Exercise
Where the records below show a line containing "Lemma NoDup_ResidualBlock_parameters (b", start copying; end with the line containing "induction blocks as", and copy it too.

[Collected data entries]

====================

(** ** Names of parameters *)

Lemma has_dot_pretty_N_go (x : N) :
  forall s : string, has_dot s = false -> has_dot (pretty_N_go x s) = false.
Proof.
  induction (N.lt_wf_0 x) as [x _ IH]. intros s Hs.
  destruct (decide (x = 0)%N) as [->|Hx]; [now rewrite pretty_N_go_0|].
  rewrite pretty_N_go_step by lia. apply IH; [apply N.div_lt; lia|].
  cbn [has_dot]. rewrite Hs, orb_false_r.
  unfold pretty_N_char. repeat case_match; reflexivity.
Qed.

Lemma pretty_N_go_nonempty (x : N) :
  forall s : string, s <> ""%string -> pretty_N_go x s <> ""%string.
Proof.
  induction (N.lt_wf_0 x) as [x _ IH]. intros s Hs.
  destruct (decide (x = 0)%N) as [->|Hx]; [now rewrite pretty_N_go_0|].
  rewrite pretty_N_go_step by lia. apply IH; [apply N.div_lt; lia | discriminate].
Qed.

Lemma pretty_nat_dotless (i : nat) : has_dot (pretty i) = false.
Proof.
  unfold pretty, pretty_nat, pretty, pretty_N.
  case_decide; [reflexivity | now apply has_dot_pretty_N_go].
Qed.

Lemma pretty_nat_nonempty (i : nat) : pretty i <> ""%string.
Proof.
  unfold pretty, pretty_nat, pretty, pretty_N.
  case_decide; [discriminate|].
  rewrite pretty_N_go_step by lia. apply pretty_N_go_nonempty. discriminate.
Qed.

Lemma app_dot_inj (a b s s' : string) :
  has_dot a = false -> has_dot b = false ->
  a +:+ "." +:+ s = b +:+ "." +:+ s' -> a = b /\ s = s'.
Proof.
  revert b. induction a as [|c a IH]; intros [|c' b] Ha Hb Heq.
  - change (String "." s = String "." s') in Heq. now injection Heq as ->.
  - change (String "." s = String c' (b +:+ "." +:+ s')) in Heq.
    injection Heq as <- _. discriminate Hb.
  - change (String c (a +:+ "." +:+ s) = String "." s') in Heq.
    injection Heq as -> _. discriminate Ha.
  - change (String c (a +:+ "." +:+ s) = String c' (b +:+ "." +:+ s')) in Heq.
    injection Heq as -> Heq. cbn [has_dot] in Ha, Hb.
    apply orb_false_iff in Ha as [_ Ha]. apply orb_false_iff in Hb as [_ Hb].
    destruct (IH b Ha Hb Heq) as [-> ->]. split; reflexivity.
Qed.

(** Two qualified names are equal only if module and attribute are. *)
Lemma qualify_eq_inv (p q s s' : string) :
  p <> ""%string -> q <> ""%string -> has_dot p = false -> has_dot q = false ->
  qualify p s = qualify q s' -> p = q /\ s = s'.
Proof.
  intros Hp Hq Hdp Hdq. rewrite !qualify_nonempty by assumption.
  now apply app_dot_inj.
Qed.

Lemma names_with_prefix (p : string) (ps : list (string * list Z)) :
  (with_prefix p ps).*1 = qualify p <$> ps.*1.
Proof.
  unfold with_prefix. rewrite <- !list_fmap_compose.
  apply list_fmap_ext. intros _ [name shape] _. reflexivity.
Qed.

Lemma NoDup_with_prefix (p : string) (ps : list (string * list Z)) :
  NoDup ps.*1 -> NoDup (with_prefix p ps).*1.
Proof. rewrite names_with_prefix. apply (NoDup_fmap_2 (qualify p)). Qed.

Lemma with_prefix_disjoint (p q : string) (ps qs : list (string * list Z)) :
  p <> ""%string -> q <> ""%string -> has_dot p = false -> has_dot q = false ->
  p <> q ->
  forall x : string, x ∈ (with_prefix p ps).*1 -> x ∉ (with_prefix q qs).*1.
Proof.
  intros Hp Hq Hdp Hdq Hpq x. rewrite !names_with_prefix.
  intros (s & -> & _)%list_elem_of_fmap (s' & Heq & _)%list_elem_of_fmap.
  now destruct (qualify_eq_inv p q s s' Hp Hq Hdp Hdq Heq).
Qed.

Lemma ResidualBlock_parameter_names (b : ResidualBlock) :
  (ResidualBlock_parameters b).*1
  = [ "conv1.weight"; "conv1.bias"; "conv2.weight"; "conv2.bias";
      "projection_shortcut.weight"; "projection_shortcut.bias" ]%string.
Proof. reflexivity. Qed.

Lemma NoDup_ResidualBlock_parameters (b : ResidualBlock) :
  NoDup (ResidualBlock_parameters b).*1.
Proof.
  rewrite ResidualBlock_parameter_names.
  apply (bool_decide_unpack _). vm_compute. exact I.
Qed.

(** The names in a stack from index [i] on start with an index [k >= i]. *)
Lemma Sequential_parameter_names (blocks : list ResidualBlock) :
  forall (i : nat) (x : string),
    x ∈ (Sequential_parameters_from i blocks).*1 ->
    exists (k : nat) (s : string), (i <= k)%nat /\ x = qualify (pretty k) s.
Proof.
  induction blocks as [|b blocks IH]; intros i x Hx.
  - now apply elem_of_nil in Hx.
  - cbn [Sequential_parameters_from] in Hx. rewrite fmap_app, elem_of_app in Hx.
    destruct Hx as [Hx|Hx].
    + rewrite names_with_prefix in Hx.
      apply list_elem_of_fmap in Hx as (s & -> & _). exists i, s. split; [lia|reflexivity].
    + destruct (IH (S i) x Hx) as (k & s & Hk & ->). exists k, s. split; [lia|reflexivity].
Qed.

====================

Answer section
Lemma NoDup_ResidualBlock_parameters (b : ResidualBlock) :
  NoDup (ResidualBlock_parameters b).*1.
Proof.
  rewrite ResidualBlock_parameter_names.
  apply (bool_decide_unpack _). vm_compute. exact I.
Qed.

(** The names in a stack from index [i] on start with an index [k >= i]. *)
Lemma Sequential_parameter_names (blocks : list ResidualBlock) :
  forall (i : nat) (x : string),
    x ∈ (Sequential_parameters_from i blocks).*1 ->
    exists (k : nat) (s : string), (i <= k)%nat /\ x = qualify (pretty k) s.
Proof.
  induction blocks as [|b blocks IH]; intros i x Hx.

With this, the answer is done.